EXCERPTED RECORDS:
(** ** Copying *)

(** X21.  A [copy] that succeeds, in any state that a script can reach: both
    names resolve, the source was a regular file, the destination holds its
    bytes afterwards, and every other regular file is kept. *)
Theorem copy_writes_the_bytes_read (pi : RPackInstance) (script : list lua_call)
    (d0 : disk) (in_ out : string) (st1 : RPackFS * disk) :
  let st := fst (ExecuteLua script (initial_fs pi, d0)) in
  luaCopy st in_ out = (st1, None) ->
  exists hin hout content,
    resolve (BaseFS_ (fst st)) in_ = Ok hin
    /\ resolve (BaseFS_ (fst st)) out = Ok hout
    /\ OS.ReadFile (snd st) (absPath hin) = Ok content
    /\ OS.ReadFile (snd st1) (absPath hout) = Ok content
    /\ forall P c, P <> absPath hout ->
         OS.node_at (snd st) P = Some (File c) -> OS.node_at (snd st1) P = Some (File c).
Proof.
  intros st. destruct (sandboxed_run pi script d0) as (_ & (recs & Hrec) & _).
  fold st in Hrec. unfold luaCopy. cbn [fs_Read fs_Write RPackFS_FS].
  pose proof (Read_quiet (BaseFS_ (fst st)) (snd st) in_) as [Hrs Hq].
  unfold Base.Read in *.
  destruct (resolve (BaseFS_ (fst st)) in_) as [hin|e] eqn:Hin; [|discriminate].
  destruct (run_hooks FSAccessTypeRead (Hooks (BaseFS_ (fst st))) hin) as [hooks [e|]];
    [discriminate|].
  cbn [fst] in Hrs, Hq. unfold Handle_Read.
  destruct (OS.ReadFile (snd st) (absPath hin)) as [content|e] eqn:Hread; [|discriminate].
  cbn [fst snd BaseFS_].
  destruct (Hq recs Hrec) as (recs' & Hrec' & _).
  destruct (Base.Write (with_hooks (BaseFS_ (fst st)) hooks) (snd st) out content)
    as [[fs' d'] e] eqn:Hw.
  destruct e as [e|]; [discriminate|]. intros [= <-]. cbn [fst snd].
  destruct (Write_ok _ _ _ _ _ _ recs' Hrec' Hw) as (hout & Hout & _ & _ & Hhw).
  apply Handle_Write_ok in Hhw. destruct Hhw as [Hat Hother].
  exists hin, hout, content. split; [reflexivity|]. split; [exact Hout|].
  split; [exact Hread|]. split; [now apply ReadFile_file | exact Hother].
Qed.

Lemma copy_writes_the_bytes_read_witness :
  let st := fst (ExecuteLua [] (initial_fs commit_example_pi, copy_example_disk)) in
  luaCopy st "rpack:a.txt" "b.txt" = (fst (luaCopy st "rpack:a.txt" "b.txt"), None)
  /\ OS.ReadFile (snd (fst (luaCopy st "rpack:a.txt" "b.txt"))) "/cache/run/b.txt"
     = Ok "hello".
Proof.
  intros st.
  assert (Hc : luaCopy st "rpack:a.txt" "b.txt"
               = (fst (luaCopy st "rpack:a.txt" "b.txt"), None))
    by (vm_compute; reflexivity).
  split; [exact Hc|].
  destruct (copy_writes_the_bytes_read commit_example_pi [] copy_example_disk
              "rpack:a.txt" "b.txt" _ Hc)
    as (hin & hout & content & Hin & Hout & Hread & Hwritten & _).
  assert (Hin' : resolve (BaseFS_ (fst st)) "rpack:a.txt"
                 = Ok (NewFileBackedFSHandle "/cache/src/a.txt" "rpack:a.txt"
                         RPackResolver "a.txt")) by (vm_compute; reflexivity).
  assert (Hout' : resolve (BaseFS_ (fst st)) "b.txt"
                  = Ok (NewFileBackedFSHandle "/cache/run/b.txt" "b.txt"
                          TargetResolver "b.txt")) by (vm_compute; reflexivity).
  fold st in Hin, Hout, Hread.
  rewrite Hin' in Hin. rewrite Hout' in Hout.
  injection Hin as <-. injection Hout as <-.
  assert (Hd : OS.ReadFile (snd st) "/cache/src/a.txt" = Ok "hello")
    by (vm_compute; reflexivity).
  cbn [absPath] in Hread, Hwritten.
  rewrite Hd in Hread. injection Hread as <-. exact Hwritten.
Defined.

(** ** Where [LoadRPack] puts the run directory *)

Definition hex_digits : bytes := s2b "0123456789abcdef".

Lemma hex_digit_In (x : Z) : In (Sha256.hex_digit x) hex_digits.
Proof.
  unfold Sha256.hex_digit. fold hex_digits.
  destruct (Nat.lt_ge_cases (Z.to_nat x) (length hex_digits)) as [Hlt|Hge].
  - now apply nth_In.
  - rewrite nth_overflow by exact Hge. now left.
Qed.

Lemma hex_bytes (bs : list Z) :
  Forall (fun c => In c hex_digits) (s2b (Sha256.hex bs)).
Proof.
  unfold Sha256.hex. rewrite s2b_b2s. induction bs as [|b bs IH]; cbn [map concat app].
  - constructor.
  - constructor; [apply hex_digit_In|]. constructor; [apply hex_digit_In | exact IH].
Qed.

Lemma round_length (st : list Z) (kw : Z * Z) :
  length st = 8%nat -> length (Sha256.round st kw) = 8%nat.
Proof.
  intros H. do 9 (destruct st as [|? st]; try discriminate H). reflexivity.
Qed.

Lemma rounds_length (kws : list (Z * Z)) (st : list Z) :
  length st = 8%nat -> length (fold_left Sha256.round kws st) = 8%nat.
Proof.
  revert st. induction kws as [|kw kws IH]; intros st H; cbn [fold_left]; [exact H|].
  apply IH. now apply round_length.
Qed.

Lemma compress_length (h block : list Z) :
  length h = 8%nat -> length (Sha256.compress h block) = 8%nat.
Proof.
  intros H. unfold Sha256.compress.
  rewrite List.length_map, List.length_combine, rounds_length by exact H.
  rewrite H. reflexivity.
Qed.

Lemma blocks_length (fuel : nat) (ws h : list Z) :
  length h = 8%nat -> length (Sha256.blocks fuel ws h) = 8%nat.
Proof.
  revert ws h. induction fuel as [|fuel IH]; intros ws h H; cbn [Sha256.blocks];
    [exact H|].
  destruct ws as [|w ws]; [exact H|]. apply IH. now apply compress_length.
Qed.

(** A checksum in hexadecimal is an element of a path. *)
Lemma Sha256String_path_element (s : string) : path_element (Util.Sha256String s).
Proof.
  assert (Hhex : Forall (fun c => In c hex_digits) (s2b (Util.Sha256String s)))
    by apply hex_bytes.
  assert (Hne : exists c rest, s2b (Util.Sha256String s) = c :: rest).
  { unfold Util.Sha256String, Sha256.Sum, Sha256.hex, Sha256.sum256. rewrite s2b_b2s.
    set (p := Sha256.pad _). set (ws := Sha256.words _ p).
    pose proof (blocks_length (length ws) ws Sha256.H0 eq_refl) as Hlen.
    destruct (Sha256.blocks (length ws) ws Sha256.H0) as [|x xs]; [discriminate Hlen|].
    cbn [map concat Sha256.be_bytes seq app]. eauto. }
  destruct Hne as (c & rest & E).
  assert (Hc : In c hex_digits).
  { rewrite E in Hhex. now apply List.Forall_inv in Hhex. }
  assert (Hinj : forall t, Util.Sha256String s = t -> s2b t = c :: rest)
    by (intros t <-; exact E).
  split; [|split; [|split]].
  - intros H. apply Hinj in H. discriminate H.
  - intros H. apply Hinj in H. injection H as <- _.
    vm_compute in Hc. intuition discriminate.
  - intros H. apply Hinj in H. injection H as <- _.
    vm_compute in Hc. intuition discriminate.
  - unfold Strings.Contains. change (s2b "/") with [Filepath.Separator].
    assert (Hns : CleanPaths.no_sep (s2b (Util.Sha256String s))).
    { unfold CleanPaths.no_sep. eapply List.Forall_impl; [|exact Hhex].
      intros a Ha. vm_compute in Ha.
      repeat (destruct Ha as [<-|Ha]; [reflexivity|]). destruct Ha. }
    apply no_sep_cut in Hns. now rewrite Hns.
Qed.

Lemma Join_three (a b c : string) :
  b <> "" -> Filepath.Join [a; b; c] = Filepath.Join [a; (b ++ "/" ++ c)%string].
Proof.
  intros Hb. unfold Filepath.Join.
  destruct (String.eqb a ""); [|reflexivity].
  rewrite (string_eqb_false b "") by exact Hb.
  destruct b as [|x b]; [congruence|]. reflexivity.
Qed.

(** The run directory of a pack, seen from the exec path. *)
Definition run_directory (source configPath : string) : string :=
  Strings.Join [RPackCacheDir; Util.Sha256String source; Util.Sha256String configPath;
                RPackCacheDirRun] "/".

Lemma cache_dir_element : path_element RPackCacheDir.
Proof. repeat split; discriminate. Qed.

Lemma run_dir_element : path_element RPackCacheDirRun.
Proof. repeat split; discriminate. Qed.

Lemma run_directory_local (source configPath : string) :
  relative_local (run_directory source configPath)
  /\ run_directory source configPath <> ".".
Proof.
  split.
  - apply lexically_local_relative_local. right.
    exists [RPackCacheDir; Util.Sha256String source; Util.Sha256String configPath;
            RPackCacheDirRun].
    split; [discriminate|]. split; [|reflexivity].
    repeat constructor;
      first [apply cache_dir_element | apply run_dir_element
            | apply Sha256String_path_element].
  - discriminate.
Qed.

Lemma RunPath_layout (source configPath execPath : string)
    (inputs : list RPackResolvedInput) :
  RunPath (LoadRPack_paths source configPath execPath inputs)
  = below execPath (run_directory source configPath).
Proof.
  pose proof (Sha256String_path_element source) as Hs.
  pose proof (Sha256String_path_element configPath) as Hk.
  set (S1 := Util.Sha256String source) in *.
  set (S2 := Util.Sha256String configPath) in *.
  assert (Hu1 : relative_local (RPackCacheDir ++ "/" ++ S1)%string).
  { apply lexically_local_relative_local. right. exists [RPackCacheDir; S1].
    split; [discriminate|]. split; [|reflexivity].
    constructor; [apply cache_dir_element|]. constructor; [exact Hs | constructor]. }
  assert (Hu2 : relative_local (S2 ++ "/" ++ RPackCacheDirRun)%string).
  { apply lexically_local_relative_local. right. exists [S2; RPackCacheDirRun].
    split; [discriminate|]. split; [|reflexivity].
    constructor; [exact Hk|]. constructor; [apply run_dir_element | constructor]. }
  unfold LoadRPack_paths. cbn [RunPath]. fold S1 S2.
  rewrite (Join_three execPath) by discriminate.
  rewrite (Join_three _ S2) by apply Hk.
  rewrite !Join_below by assumption.
  rewrite below_assoc by assumption. f_equal.
  rewrite below_local; [reflexivity | exact Hu1 | discriminate |].
  destruct Hk as (Hne & _). destruct S2 as [|x S2]; [congruence|].
  destruct S2; discriminate.
Qed.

PROBLEM DETAILS: Copy out every line from the records that has the word "Hrec".

ANSWER BOX:
  intros st. destruct (sandboxed_run pi script d0) as (_ & (recs & Hrec) & _).
  fold st in Hrec. unfold luaCopy. cbn [fs_Read fs_Write RPackFS_FS].
  destruct (Hq recs Hrec) as (recs' & Hrec' & _).
  destruct (Write_ok _ _ _ _ _ _ recs' Hrec' Hw) as (hout & Hout & _ & _ & Hhw).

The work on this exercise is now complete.